Something Wicked This Way Comes
i was told "i wish you had more emotional intelligence" sometimes.
i'm not sure why it got to me the way it did. for one, i think the concept of emotional intelligence is absolute bullshit.
i think we have done a good job of identifying common emotions, but no two people experience the same emotion in the same way.
it would be impossible to tell what degree or what intensity of the emotion they're feeling, for so many reasons.
we can only observe with our five senses what somebody is telling us, verbally and non-verbally.
the thousand thoughts that go on in anyone's head is unmapped territory. not to mention what our neurochemicals are composed of
and how our brain is built, the way we associate memories to feelings to thoughts to behaviors.

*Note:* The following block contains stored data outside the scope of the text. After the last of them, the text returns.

(* ===== verification/SliceKey.v ===== *)
(** * Names of slice blocks (components/types/src/slice.rs, [SliceKey])

    A block of a slice is stored under a textual name made of its slice, its
    index and its length, in the stage directory and in the object store.  The
    name is parsed back when staged blocks are recovered after a crash. *)

From S2P Require Import Prelude Common Slice Keys.
From Stdlib Require Import Ascii.

Record SliceKey := mkSliceKey {
  sk_slice_id : Z;
  sk_block_idx : Z;
  sk_block_size : Z
}.

#[export] Instance slice_key_eq_dec : EqDecision SliceKey.
Proof. solve_decision. Defined.
#[export] Program Instance slice_key_countable : Countable SliceKey :=
  inj_countable' (fun k => (sk_slice_id k, sk_block_idx k, sk_block_size k))
                 (fun t => mkSliceKey t.1.1 t.1.2 t.2) _.
Next Obligation. by intros []. Qed.

(** ** Upper-case hexadecimal *)

Definition hex_char (d : Z) : Ascii.ascii :=
  Ascii.ascii_of_N (Z.to_N (if d <? 10 then 48 + d else 55 + d)).

(** The digits of a number; 16 of them hold a [u64]. *)
Fixpoint hex_digits (fuel : nat) (n : Z) : string :=
  match fuel with
  | O => ""
  | S fuel =>
      if n <? 16 then String (hex_char n) ""
      else hex_digits fuel (n / 16) +:+ String (hex_char (n `mod` 16)) ""
  end.

Fixpoint repeat_zero (k : nat) : string :=
  match k with O => "" | S k => String "0"%char (repeat_zero k) end.

(** [format!("{:08X}", n)] *)
Definition fmt_hex8 (n : Z) : string :=
  let d := hex_digits 16 n in repeat_zero (8 - String.length d) +:+ d.

(** [char::to_digit(16)]: both cases. *)
Definition hex_value (c : Ascii.ascii) : option Z :=
  let n := Z.of_N (Ascii.N_of_ascii c) in
  if (48 <=? n) && (n <=? 57) then Some (n - 48)
  else if (65 <=? n) && (n <=? 70) then Some (n - 55)
  else if (97 <=? n) && (n <=? 102) then Some (n - 87)
  else None.

Fixpoint hex_fold (acc : Z) (s : string) : option Z :=
  match s with
  | "" => Some acc
  | String c s =>
      d ← hex_value c;
      let acc := acc * 16 + d in
      if acc <? 2 ^ 64 then hex_fold acc s else None
  end.

(** [u64::from_str_radix(s, 16)]: a leading plus sign is accepted, an empty
    string and an overflow are not. *)
Definition from_str_radix16 (s : string) : option Z :=
  match s with
  | "" => None
  | String c rest =>
      if Ascii.eqb c "+"%char then (if String.eqb rest "" then None else hex_fold 0 rest)
      else hex_fold 0 s
  end.

(** [s.split(sep)] *)
Fixpoint split_on (sep : Ascii.ascii) (s : string) : list string :=
  match s with
  | "" => [""]
  | String c s =>
      if Ascii.eqb c sep then "" :: split_on sep s
      else match split_on sep s with
           | f :: fs => String c f :: fs
           | [] => [String c ""]
           end
  end.

(** [s.strip_prefix(p)] *)
Fixpoint strip_prefix (p s : string) : option string :=
  match p, s with
  | "", _ => Some s
  | String a p, String b s => if Ascii.eqb a b then strip_prefix p s else None
  | _, _ => None
  end.

(** ** The key *)

(** [Display for SliceKey] *)
Definition slice_key_fmt (k : SliceKey) : string :=
  fmt_hex8 (sk_slice_id k / 1000 / 1000) +:+ "_" +:+ fmt_hex8 (sk_slice_id k / 1000) +:+ "_" +:+
  fmt_hex8 (sk_slice_id k) +:+ "_" +:+ fmt_hex8 (sk_block_idx k) +:+ "_" +:+ fmt_hex8 (sk_block_size k).

Definition gen_path_for_local_sto (k : SliceKey) : string := slice_key_fmt k.
Definition gen_path_for_object_sto (k : SliceKey) : string := "chunks" +:+ slice_key_fmt k.

Definition make_slice_object_key (slice_id block_idx block_size : Z) : string :=
  gen_path_for_object_sto (mkSliceKey slice_id block_idx block_size).

(** [FromStr for SliceKey]; [usize] is 64 bits wide, so [usize::try_from]
    succeeds. *)
Definition slice_key_parse (s : string) : outcome SliceError SliceKey :=
  encoded ← ok_or (strip_prefix "chunks" s) (InvalidSliceKeyStr s);
  match split_on "_"%char encoded with
  | [_; _; slice_id; block_idx; block_size] =>
      let parse_hex f := ok_or (from_str_radix16 f) (ParseSliceKeyFailed s) in
      id ← parse_hex slice_id;
      idx ← parse_hex block_idx;
      size ← parse_hex block_size;
      let key := mkSliceKey id idx size in
      _ ← ensure (String.eqb (gen_path_for_object_sto key) s) (InvalidSliceKeyStr s);
      Ok key
  | _ => Err (InvalidSliceKeyStr s)
  end.

(** [PartialOrd for SliceKey] leaves the block size out. *)
Definition slice_key_partial_cmp (a b : SliceKey) : comparison :=
  match Z.compare (sk_slice_id a) (sk_slice_id b) with
  | Eq => Z.compare (sk_block_idx a) (sk_block_idx b)
  | c => c
  end.

(** ** Round trips *)

Definition slice_key_wf (k : SliceKey) : bool :=
  is_u64 (sk_slice_id k) && is_u64 (sk_block_idx k) && is_u64 (sk_block_size k).

Lemma cons_app c (s t : string) : String c s +:+ t = String c (s +:+ t).
Proof. done. Qed.

Lemma hex_value_char d : 0 <= d < 16 -> hex_value (hex_char d) = Some d.
Proof.
  intros H. assert (Hd : d = 0 \/ d = 1 \/ d = 2 \/ d = 3 \/ d = 4 \/ d = 5 \/ d = 6 \/ d = 7 \/ d = 8 \/
    d = 9 \/ d = 10 \/ d = 11 \/ d = 12 \/ d = 13 \/ d = 14 \/ d = 15) by lia.
  repeat (destruct Hd as [->|Hd]; [reflexivity|]). by subst.
Qed.

Lemma hex_char_plain d : 0 <= d < 16 -> Ascii.eqb (hex_char d) "_"%char = false /\ Ascii.eqb (hex_char d) "+"%char = false.
Proof.
  intros H. assert (Hd : d = 0 \/ d = 1 \/ d = 2 \/ d = 3 \/ d = 4 \/ d = 5 \/ d = 6 \/ d = 7 \/ d = 8 \/
    d = 9 \/ d = 10 \/ d = 11 \/ d = 12 \/ d = 13 \/ d = 14 \/ d = 15) by lia.
  repeat (destruct Hd as [->|Hd]; [split; reflexivity|]). by subst.
Qed.

Lemma hex_fold_app a s t : hex_fold a (s +:+ t) = x ← hex_fold a s; hex_fold x t.
Proof.
  revert a. induction s as [|c s IH]; intros a; [done|]. rewrite cons_app. simpl.
  destruct (hex_value c) as [d|]; simpl; [|done]. destruct (_ <? _); [apply IH|done].
Qed.

Lemma hex_fold_digits fuel n :
  0 <= n < 16 ^ Z.of_nat fuel -> n < 2 ^ 64 -> hex_fold 0 (hex_digits fuel n) = Some n.
Proof.
  revert n. induction fuel as [|fuel IH]; intros n H H64.
  { change (16 ^ Z.of_nat 0) with 1 in H. simpl. f_equal. lia. }
  cbn [hex_digits]. destruct (n <? 16) eqn:E; to_prop.
  - cbn [hex_fold]. rewrite hex_value_char by lia. cbn [mbind option_bind].
    rewrite (proj2 (Z.ltb_lt _ _)) by lia. simpl. done.
  - rewrite hex_fold_app, IH.
    + cbn [mbind option_bind hex_fold]. pose proof (Z.mod_pos_bound n 16 ltac:(lia)).
      rewrite hex_value_char by lia. cbn [mbind option_bind].
      pose proof (Z.div_mod n 16 ltac:(lia)). rewrite (proj2 (Z.ltb_lt _ _)) by lia. f_equal. lia.
    + split; [apply Z.div_pos; lia|]. apply Z.div_lt_upper_bound; [lia|].
      rewrite Nat2Z.inj_succ, Z.pow_succ_r in H by lia. lia.
    + pose proof (Z.div_le_upper_bound n 16 n). lia.
Qed.

Lemma hex_fold_zeros k s : hex_fold 0 (repeat_zero k +:+ s) = hex_fold 0 s.
Proof. induction k as [|k IH]; [done|]. cbn [repeat_zero]. rewrite cons_app. simpl. exact IH. Qed.

(** Strings of hexadecimal digits hold no separator and no sign. *)
Fixpoint plain (s : string) : bool :=
  match s with
  | "" => true
  | String c s => negb (Ascii.eqb c "_"%char) && negb (Ascii.eqb c "+"%char) && plain s
  end.

Lemma plain_app s t : plain (s +:+ t) = plain s && plain t.
Proof. induction s as [|c s IH]; [done|]. rewrite cons_app. simpl. by rewrite IH, !andb_assoc. Qed.

Lemma plain_hex_digits fuel n : 0 <= n -> plain (hex_digits fuel n) = true.
Proof.
  revert n. induction fuel as [|fuel IH]; intros n Hn; [done|]. cbn [hex_digits].
  destruct (n <? 16) eqn:E; to_prop.
  - simpl. by destruct (hex_char_plain n) as [-> ->]; [lia|].
  - rewrite plain_app, IH by (apply Z.div_pos; lia). simpl.
    pose proof (Z.mod_pos_bound n 16 ltac:(lia)). by destruct (hex_char_plain (n `mod` 16)) as [-> ->].
Qed.

Lemma plain_zeros k : plain (repeat_zero k) = true.
Proof. by induction k. Qed.

Lemma plain_fmt n : 0 <= n -> plain (fmt_hex8 n) = true.
Proof. intros. unfold fmt_hex8. by rewrite plain_app, plain_zeros, plain_hex_digits. Qed.

Lemma fmt_hex8_parse n : 0 <= n < 2 ^ 64 -> from_str_radix16 (fmt_hex8 n) = Some n.
Proof.
  intros H. assert (Hf : hex_fold 0 (fmt_hex8 n) = Some n).
  { unfold fmt_hex8. rewrite hex_fold_zeros. apply hex_fold_digits; [|lia]. simpl. lia. }
  pose proof (plain_fmt n ltac:(lia)) as Hp. unfold from_str_radix16.
  assert (Hne : fmt_hex8 n <> "").
  { unfold fmt_hex8. cbn [hex_digits]. intros E.
    assert (Hl : String.length (fmt_hex8 n) = O) by (unfold fmt_hex8; cbn [hex_digits]; by rewrite E).
    revert E. destruct (n <? 16); [by destruct (8 - _)%nat|].
    set (t := String (hex_char (n `mod` 16)) ""). clearbody t. clear.
    remember (8 - _)%nat as k eqn:Hk. destruct k; [|done]. destruct (_ +:+ _) eqn:E2; [simpl in Hk; lia|done]. }
  destruct (fmt_hex8 n) as [|c s]; [done|]. simpl in Hp. destruct (Ascii.eqb c "+"); [|done].
  by rewrite andb_false_r in Hp.
Qed.

Lemma split_plain s t : plain s = true ->
  split_on "_"%char (s +:+ "_" +:+ t) = s :: split_on "_"%char t.
Proof.
  induction s as [|c s IH]; intros H; [done|]. rewrite cons_app. simpl in *. to_prop.
  rewrite IH by done. by destruct (Ascii.eqb c "_"%char).
Qed.

Lemma split_last s : plain s = true -> split_on "_"%char s = [s].
Proof.
  induction s as [|c s IH]; intros H; [done|]. simpl in *. to_prop. rewrite IH by done.
  by destruct (Ascii.eqb c "_"%char).
Qed.

Lemma slice_key_split k :
  slice_key_wf k = true ->
  split_on "_"%char (slice_key_fmt k) =
    [fmt_hex8 (sk_slice_id k / 1000 / 1000); fmt_hex8 (sk_slice_id k / 1000); fmt_hex8 (sk_slice_id k);
     fmt_hex8 (sk_block_idx k); fmt_hex8 (sk_block_size k)].
Proof.
  unfold slice_key_wf, is_u64. intros H. to_prop. unfold slice_key_fmt.
  assert (0 <= sk_slice_id k / 1000) by (apply Z.div_pos; lia).
  assert (0 <= sk_slice_id k / 1000 / 1000) by (apply Z.div_pos; lia).
  rewrite !split_plain by (by apply plain_fmt). by rewrite split_last by (by apply plain_fmt).
Qed.

Lemma slice_key_parse_fmt k : slice_key_wf k = true -> slice_key_parse (gen_path_for_object_sto k) = Ok k.
Proof.
  intros H. unfold slice_key_parse.
  change (strip_prefix "chunks" (gen_path_for_object_sto k)) with (Some (slice_key_fmt k)).
  cbn [ok_or mbind outcome_bind]. rewrite (slice_key_split k H).
  unfold slice_key_wf, is_u64 in H. to_prop. rewrite !fmt_hex8_parse by lia.
  cbn [ok_or mbind outcome_bind]. destruct k as [id idx size]. cbn [sk_slice_id sk_block_idx sk_block_size].
  by rewrite String.eqb_refl.
Qed.

Lemma slice_key_parse_inv s k : slice_key_parse s = Ok k -> gen_path_for_object_sto k = s.
Proof.
  unfold slice_key_parse. intros H. apply bind_Ok in H as (e & _ & H).
  destruct (split_on "_"%char e) as [|? [|? [|f1 [|f2 [|f3 []]]]]]; try done.
  apply bind_Ok in H as (id & _ & H). apply bind_Ok in H as (idx & _ & H).
  apply bind_Ok in H as (size & _ & H). apply bind_Ok in H as (? & E & H).
  apply ensure_Ok in E. injection H as <-. by apply String.eqb_eq.
Qed.

Lemma object_key_inj k1 k2 :
  slice_key_wf k1 = true -> slice_key_wf k2 = true ->
  gen_path_for_object_sto k1 = gen_path_for_object_sto k2 -> k1 = k2.
Proof.
  intros H1 H2 H. pose proof (slice_key_parse_fmt _ H1) as P1. rewrite H, slice_key_parse_fmt in P1; [|done].
  by injection P1 as <-.
Qed.

(** Whatever the parser accepts fits the fields. *)
Lemma hex_value_range c d : hex_value c = Some d -> 0 <= d < 16.
Proof.
  unfold hex_value. set (n := Z.of_N _).
  destruct ((48 <=? n) && (n <=? 57)) eqn:E1; [intros [= <-]; to_prop; lia|].
  destruct ((65 <=? n) && (n <=? 70)) eqn:E2; [intros [= <-]; to_prop; lia|].
  destruct ((97 <=? n) && (n <=? 102)) eqn:E3; [intros [= <-]; to_prop; lia|done].
Qed.

Lemma hex_fold_range s acc n : 0 <= acc < 2 ^ 64 -> hex_fold acc s = Some n -> 0 <= n < 2 ^ 64.
Proof.
  revert acc. induction s as [|c s IH]; intros acc Ha H; simpl in H; [by injection H as <-|].
  destruct (hex_value c) as [d|] eqn:E; [|done]. simpl in H. apply hex_value_range in E.
  destruct (acc * 16 + d <? 2 ^ 64) eqn:E2; [|done]. to_prop. apply IH in H; [done|lia].
Qed.

Lemma from_str_radix16_range s n : from_str_radix16 s = Some n -> 0 <= n < 2 ^ 64.
Proof.
  destruct s as [|c s]; [done|]. cbn [from_str_radix16].
  destruct (Ascii.eqb c "+"%char); [destruct (String.eqb s ""); [done|]|]; intros H;
    (eapply hex_fold_range; [|exact H]; lia).
Qed.

Lemma slice_key_parse_wf s k : slice_key_parse s = Ok k -> slice_key_wf k = true.
Proof.
  unfold slice_key_parse. intros H. apply bind_Ok in H as (e & _ & H).
  destruct (split_on "_"%char e) as [|? [|? [|f1 [|f2 [|f3 []]]]]]; try done.
  apply bind_Ok in H as (id & H1 & H). apply bind_Ok in H as (idx & H2 & H).
  apply bind_Ok in H as (size & H3 & H). apply bind_Ok in H as (? & _ & H). injection H as <-.
  destruct (from_str_radix16 f1) eqn:E1, (from_str_radix16 f2) eqn:E2, (from_str_radix16 f3) eqn:E3; try done.
  injection H1 as <-. injection H2 as <-. injection H3 as <-.
  apply from_str_radix16_range in E1, E2, E3. unfold slice_key_wf, is_u64. simpl. lia.
Qed.

(** The name of a block parses back to its key, for every key, and the
    parser accepts no other string for it: the names recovered from the stage
    directory are exactly the names that were written there. *)
Theorem slice_key_roundtrip k s :
  slice_key_wf k = true -> (slice_key_parse s = Ok k <-> s = gen_path_for_object_sto k).
Proof.
  intros H. split.
  - intros P. by rewrite (slice_key_parse_inv s k P).
  - intros ->. by apply slice_key_parse_fmt.
Qed.

Lemma slice_key_roundtrip_witness :
  slice_key_parse "chunks00000B42_002BFB60_ABCDEF12_0000ABCD_00400000" =
    Ok (mkSliceKey 0xABCDEF12 0xABCD 0x400000).
Proof.
  apply (slice_key_roundtrip (mkSliceKey 0xABCDEF12 0xABCD 0x400000)); vm_compute; reflexivity.
Defined.

(** Names in lower case, with a sign or with another prefix are refused. *)
Example slice_key_rejects :
  slice_key_parse "chunks00000000_00000000_0000000a_00000000_00000000" =
    Err (InvalidSliceKeyStr "chunks00000000_00000000_0000000a_00000000_00000000") /\
  is_ok (slice_key_parse "chunks00000000_00000000_+0000001_00000000_00000000") = false /\
  is_ok (slice_key_parse "00000000_00000000_00000000_00000000_00000000") = false /\
  is_ok (slice_key_parse (gen_path_for_object_sto (mkSliceKey (2 ^ 64 - 1) (2 ^ 64 - 1) (2 ^ 64 - 1)))) = true.
Proof. vm_compute. repeat split. Qed.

muki made me read a depressing medical report on his mom. the overall impression is that her cancer is progressing.
even after getting most of her stomach, spleen, and pancreas removed. so of course,
when he asked me to watch "the nanny" at 11pm after being on my feet most of the day,
he stormed out and remarked,
'i wish you were more emotionally intelligent sometimes.'
i know i should've stayed with him, or chased after him,
but something also tells me he needs the space. perhaps it could just be my fear of having to deal with his anger head on,
but when he gets angry, he gets nasty. furious and cruel, and often times capricious.
i cannot keep up. my neurodivergence cannot physically handle it.
i am having a lot of natural doubts. but i'm supposed to keep going.
on my off days, i have to call families to get in overtime hours. i thought maybe i'd get to enjoy my break.
i feel like i somehow began burning the candle at both ends, once again.
constantly organizing my day. constantly making decisions, getting decision fatigue.
i guess i understand why he gets so frustrated with me. but life is not perfect, and neither are we.
if i'm not working, i'm studying. if i'm not studying, i'm cooking, or cleaning, or decorating, or visiting family.
i'm not sure sometimes where all the responsibility came from. but it was insisted on in order to "become an adult."
i do miss playing overwatch through the night sometimes. but i know it's no longer feasible.
it's hard to make decisions sometimes.
it feels that my environment is constantly forcing me to adapt,
where we all should be thriving, and i'm stuck 3 steps behind.
it feels like all this change is going to change me. maybe that's my real fear.
if it does, my true fear is that it won't be a positive change.
i grow and age. my bones begin to creak. my neck and back feel sore more often.
i wonder how many other people were taught to equate productivity to happiness.
because for me, i don't feel too happy.